Kerze, die Protagonistin des Romans, ist elf Jahre alt und
damit genauso alt wie Power. Sie lebt allein mit ihrer Mutter, die tagsüber zur
Arbeit ist. Ihren gegebenen Versprechen kommt sie immer nach. Sie hat sich ihren
Spitznamen gegeben, weil sie Verzweifelten, Enttäuschten und Bedrückten wieder
Licht und damit Freude zurück in den Alltag bringen will. Dem Auftrag der älteren
Dorfbewohnerin Frau Hitschke, nach ihrem Hund Power zu suchen, kommt sie daher
gerne nach. Sie ist selbstbewusst, vorlaut und lebt ihre Rolle als Detektivin
streng und übertrieben aus.
Das Ende der Geschichte ist nicht verwunderlich, denn das
Ergebnis der Suche wird auf den ersten Seiten vorweggenommen. Dennoch ist die
Erzählung bis dahin überraschend. In einem kleinen Ort, in dem jeder jeden
kennt mit all seinen Eigenarten, Allüren, Freundschaftsbeziehungen und
Abneigungen stehen die Sommerferien an. Für Kerze und die übrigen Kinder ist
das eine eher langweilige Zeit. Keiner hat eine Urlaubsreise, der Tag liegt wie
ein dunkles Loch vor einem, denn Aktionen in Form von Ferienspielen oder
ähnlichen bieten sich hier keine an. Ich kenne das aus meiner eigenen Kindheit
auf dem Dorf. Kerze aber bietet mit ihrer Suche eine prima Ablenkung vom
Ferienalltagseinerlei. Ganz nebenher tut man auch noch Gutes, wenn man sich der
Sache anschließt und einer Ortsbewohnerin vielleicht sogar ihren kleinen
Liebling wiederbringen kann. So beginnt es.

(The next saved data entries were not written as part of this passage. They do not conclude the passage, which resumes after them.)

(* ===== verification/Credential.v ===== *)
(** * Hashes and credentials

    Models [packages/core/src/Serialization/Common/Credential.ts], the core
    [Credential] type of [Cardano/Address/Address.ts], and the checked hex
    strings of [packages/util/src/primitives.ts] and
    [packages/crypto/src/hexTypes.ts], with what the classes that embed hashes
    and credentials rely on. *)

From S2P Require Import Prelude JsRuntime Utf8 CborCommon Half CborWriter CborReader CborMachine CborExact CborSkip CborDocuments Codec CodecFacts.

(** ** Checked hexadecimal strings *)

(** [/^[\da-f]+$/i] *)
Fixpoint isHexString (s : string) : bool :=
  match s with
  | EmptyString => true
  | String c s => match hex_val c with Some _ => isHexString s | None => false end
  end.

(** [typedHex] with [assertIsHexString] and [assertLength]. *)
Definition typedHex (value : string) (length : Z) : Res string :=
  let n := Z.of_nat (String.length value) in
  if negb (length =? 0) && negb (n =? length) then
    Throw (InvalidStringError ("expected length '" +:+ pretty length +:+ "', got " +:+ pretty n))
  else if (0 <? n) && negb (isHexString value) then Throw (InvalidStringError "expected hex string")
  else Ok value.

Definition Ed25519KeyHashHex (value : string) : Res string := typedHex value 56.
Definition Hash28ByteBase16 (value : string) : Res string := typedHex value 56.
Definition Hash32ByteBase16 (value : string) : Res string := typedHex value 64.

(** [`${length}`] of the result of [readStartArray]. *)
Definition lengthText (length : option Z) : string := match length with Some n => pretty n | None => "null" end.

(** ** Credentials *)

Record Credential : Set := { hash : string; type : Z }.

Module CredentialType.
Definition KeyHash : Z := 0.
Definition ScriptHash : Z := 1.
End CredentialType.

Definition CREDENTIAL_ARRAY_SIZE : Z := 2.

Definition Credential_toCbor (c : Credential) : Res HexBlob :=
  encode (
    call (CborWriter.writeStartArray (Some CREDENTIAL_ARRAY_SIZE)) ;;
    call (CborWriter.writeInt (type c)) ;;
    call (CborWriter.writeByteString (hexToBytes (hash c)))).

Definition readCredentialType : Dec Z :=
  n ← call CborReader.readInt;
  let type := Number_of n in
  st_guard (negb (type =? CredentialType.KeyHash) && negb (type =? CredentialType.ScriptHash))
    (InvalidStateError ("Unexpected credential type value: " +:+ pretty type)) ;;
  mret type.

(** The message of the length check refers to a variable [length] that is not
    declared: under Node evaluating it throws a [ReferenceError]. *)
Definition Credential_fromCbor (cbor : HexBlob) : Res Credential :=
  decode (
    length ← call CborReader.readStartArray;
    st_guard (negb (bool_decide (length = Some CREDENTIAL_ARRAY_SIZE)))
      (JsError "ReferenceError: length is not defined") ;;
    type ← readCredentialType;
    bytes ← call CborReader.readByteString;
    call CborReader.readEndArray ;;
    mret {| hash := HexBlob_fromBytes bytes; type := type |}) cbor.

Import CborReader CborWriterFacts.

(** ** Their specified encodings *)

Definition blobBytes (h : string) : list Z := stringBytes (Buffer_from_hex h).

Definition credentialBytes (c : Credential) : list Z :=
  CborWriter.head Array 2 ++ intBytes (Credential.type c) ++ blobBytes (hash c).

(** Hashes are written in lower-case hexadecimal. *)
Definition isBlob (h : string) : bool := String.eqb (Buffer_to_hex (Buffer_from_hex h)) h.

(** A hash of [n] characters. *)
Definition isHash (n : Z) (h : string) : bool := isBlob h && (Z.of_nat (String.length h) =? n).

Definition isSafe (z : Z) : bool := (- 2 ^ 53 <? z) && (z <? 2 ^ 53).

(** ** Hexadecimal *)

Lemma isHexString_blob l : bytes l -> isHexString (Buffer_to_hex l) = true.
Proof.
  induction 1 as [|b l Hb _ IH]; [done|]. unfold is_byte in Hb. cbn.
  rewrite !hex_val_char; [done|split; [apply Z.mod_pos_bound|apply Z.mod_pos_bound]; lia|].
  split; [apply Z.div_pos; lia|apply Z.div_lt_upper_bound; lia].
Qed.

Lemma length_to_hex l : Z.of_nat (String.length (Buffer_to_hex l)) = 2 * zlen l.
Proof. induction l as [|b l IH]; [done|]. rewrite zlen_cons. cbn [Buffer_to_hex String.length]. lia. Qed.

Lemma isBlob_eq h : isBlob h = true -> Buffer_to_hex (Buffer_from_hex h) = h.
Proof. apply String.eqb_eq. Qed.

Lemma isHash_spec n h : isHash n h = true ->
  isBlob h = true /\ Z.of_nat (String.length h) = n /\ 2 * zlen (Buffer_from_hex h) = n.
Proof.
  intros [Hb Hn%Z.eqb_eq]%andb_true_iff. split_and!; [done..|].
  pose proof (length_to_hex (Buffer_from_hex h)) as H. rewrite isBlob_eq in H by done. lia.
Qed.

Lemma typedHex_blob h n : isHash n h = true -> typedHex h n = Ok h.
Proof.
  intros (Hb & Hn & _)%isHash_spec. unfold typedHex. cbv zeta. rewrite Hn, Z.eqb_refl, andb_false_r.
  rewrite <- (isBlob_eq h Hb) at 1. by rewrite isHexString_blob, andb_false_r by apply Buffer_from_hex_bytes.
Qed.

Lemma typedHex_bytes l n : bytes l -> 2 * zlen l = n -> typedHex (Buffer_to_hex l) n = Ok (Buffer_to_hex l).
Proof.
  intros Hl Hn. apply typedHex_blob, andb_true_iff. split; [apply String.eqb_eq; by rewrite Buffer_hex_roundtrip|].
  rewrite length_to_hex. by apply Z.eqb_eq.
Qed.

Lemma typedHex_fuel h n : typedHex h n <> OutOfFuel.
Proof. unfold typedHex. repeat case_bool; done. Qed.

Section blob.
Context (h : string) (Hz : zlen (Buffer_from_hex h) < 2 ^ 53).

Lemma blobBytes_item : item (blobBytes h).
Proof. apply stringBytes_item. lia. Qed.

Lemma blobBytes_bytes : bytes (blobBytes h).
Proof. apply stringBytes_bytes, Buffer_from_hex_bytes. Qed.

Lemma blobBytes_emits : emits (call (CborWriter.writeByteString (Buffer_from_hex h))) (blobBytes h).
Proof. apply stringBytes_emits. lia. Qed.

Lemma blobBytes_reads : reads (call readByteString) (blobBytes h) (Buffer_from_hex h).
Proof. apply stringBytes_reads. lia. Qed.
End blob.

(** ** Credentials are read back *)

Section credential.
Context (c : Credential).
Context (Hc : (Credential.type c =? 0) || (Credential.type c =? 1) = true) (Hb : isBlob (hash c) = true).
Context (Hz : zlen (Buffer_from_hex (hash c)) < 2 ^ 53).

#[local] Lemma type_range : Credential.type c = 0 \/ Credential.type c = 1.
Proof. apply orb_true_iff in Hc as [H|H]; apply Z.eqb_eq in H; auto. Qed.

Lemma credentialBytes_item : item (credentialBytes c).
Proof.
  pose proof type_range. apply record_item; [lia|]. apply (items_cons 1); [apply intBytes_item; lia|].
  rewrite <- (app_nil_r (blobBytes _)). apply (items_cons 0); [by apply blobBytes_item|constructor].
Qed.

Lemma credentialBytes_bytes : bytes (credentialBytes c).
Proof.
  pose proof type_range. unfold credentialBytes. rewrite !Forall_app. split_and!; [by apply head_bytes|apply intBytes_bytes; lia|apply blobBytes_bytes].
Qed.

Lemma Credential_toCbor_exact : Credential_toCbor c = Ok (Buffer_to_hex (credentialBytes c)).
Proof.
  pose proof type_range. apply encode_emits, record_emits; [done|]. apply emits_bind; [apply intBytes_emits; lia|].
  by apply blobBytes_emits.
Qed.

Lemma readCredentialType_reads : reads readCredentialType (intBytes (Credential.type c)) (Credential.type c).
Proof.
  intros r rest Hr Hp H1. pose proof type_range. unfold readCredentialType.
  rewrite (st_bind_ok _ _ _ _ _ (intBytes_reads (Credential.type c) ltac:(lia) r rest Hr Hp H1)). cbv zeta.
  rewrite Number_of_exact by lia. rewrite st_guard_ok; [done|].
  unfold CredentialType.KeyHash, CredentialType.ScriptHash. apply orb_true_iff in Hc as [-> | ->]; by rewrite ?andb_false_r.
Qed.

Lemma Credential_fromCbor_exact : zlen (credentialBytes c) < 2 ^ 53 ->
  Credential_fromCbor (Buffer_to_hex (credentialBytes c)) = Ok c.
Proof.
  intros Hl. apply decode_reads; [|apply credentialBytes_bytes|done].
  eapply (reads_record 2 _ (t ← readCredentialType; b ← call readByteString; mret (Build_Credential (HexBlob_fromBytes b) t))).
  - lia.
  - apply (readsN_bind 1 1 _ _ _ _ (Credential.type c)); [lia..|apply readCredentialType_reads|].
    assert (E : c = (Build_Credential (HexBlob_fromBytes (Buffer_from_hex (hash c))) (Credential.type c))).
    { unfold HexBlob_fromBytes. rewrite isBlob_eq by done. by destruct c. }
    pose proof (reads_fmap 1 _ (fun b => Build_Credential (HexBlob_fromBytes b) (Credential.type c)) _ _ (blobBytes_reads (hash c) Hz)) as H.
    cbv beta in H. by rewrite <- E in H.
  - intros r. rewrite st_guard_ok by done. unfold mbind, ST_bind, mret, ST_ret.
    destruct (readCredentialType r) as [[t|e|] r1]; [|done..]. by destruct (call readByteString r1) as [[] r2].
Qed.
End credential.

(** ** Numbers and ends *)

Lemma reads_number z : - 2 ^ 53 < z < 2 ^ 53 -> reads (n ← call readInt; mret (Number_of n)) (intBytes z) z.
Proof.
  intros Hz. rewrite <- (Number_of_exact z) at 2 by lia. apply (reads_fmap 1 _ Number_of), intBytes_reads. lia.
Qed.

Lemma safe_range z : isSafe z = true -> - 2 ^ 53 < z < 2 ^ 53.
Proof. unfold isSafe. intros [? ?]%andb_true_iff. zb. lia. Qed.

Lemma item_items l : item l -> items 1 l.
Proof. intros Hi. rewrite <- (app_nil_r l). apply (items_cons 0); [done|constructor]. Qed.

Lemma scalar_runs {A B} (m : M A) (g : A -> Dec B) r : reads_item m -> wf r -> (forall v r', wf r' -> runs r' (g v) (fun _ _ => True)) ->
  runs r (x ← call m; g x) (fun _ _ => True).
Proof.
  intros Hm Hw Hg. eapply runs_bind; [by apply item_runs|]. intros v r' Hr _. apply Hg. by eapply rtc_step_wf.
Qed.

Lemma Credential_ends cbor : zlen (Buffer_from_hex cbor) < 2 ^ 53 -> Credential_fromCbor cbor <> OutOfFuel.
Proof.
  intros Hz. apply record_ends; [|done]. intros n r Hw _ _. apply runs_guard.
  eapply (runs_bind _ _ _ (fun _ _ => True)).
  { apply scalar_runs; [apply readInt_item|done|]. intros v r' _. cbv zeta. apply runs_guard. by apply runs_ret. }
  intros t r' Hr' _. apply scalar_runs; [apply (readString_item ByteString)|by eapply rtc_step_wf|].
  intros b r2 Hw2. eapply runs_bind; [apply leave_runs; [apply readEndArray_leaves|done]|]. intros. by apply runs_ret.
Qed.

Zunehmend übernimmt Kerze die Organisation der Gruppe der
Kinder, von denen sich immer mehr der Suche anschließen, und gewinnt dadurch
deren Vertrauen. Die Gruppe folgt ihren Anweisungen, aber mit steigender
Verantwortung für die Entscheidung über Gerechtigkeit und die Übernahme von
Schiedssprüchen ändert sich allmählich ihr Ton. Die Suche wird immer
verbissener. Die Ideen von Kerze zum Auffinden des Hunds werden immer
abstruser, aber keines der Kinder wagt gegen die Methoden aufzubegehren, der
Druck der Gruppe auf Uniformität wächst.
Die Eltern sehen dem Treiben unterdessen tatenlos zu. In der
von der Autorin aufgezeigten Welt, in der Erwachsene ihrer Rolle als Vermittler
von Werten und Normen kaum nachkommen, testen die Kinder ihre Grenzen bis zum
Äußersten aus und die Mütter und Väter rühmen sich ihrer erzieherischen
Fähigkeiten und lehnen jede Hilfe ab, die nicht aus diesem Kosmos kommt.
Auf überspitzte Weise zeichnet Verena Güntner in ihrem Roman
„Power“ die ungewöhnliche Art eines Zusammenschlusses von Kindern auf, zunächst mit
einem erkennbar guten Sinn, später aber immer mehr aus dem Ruder laufend. Ihre
Sprache ist beredt, klar und mit viel feinem Gespür fürs Detail. Die Geschichte
regt zum Nachdenken an. Gerne vergebe ich hierzu eine Leseempfehlung.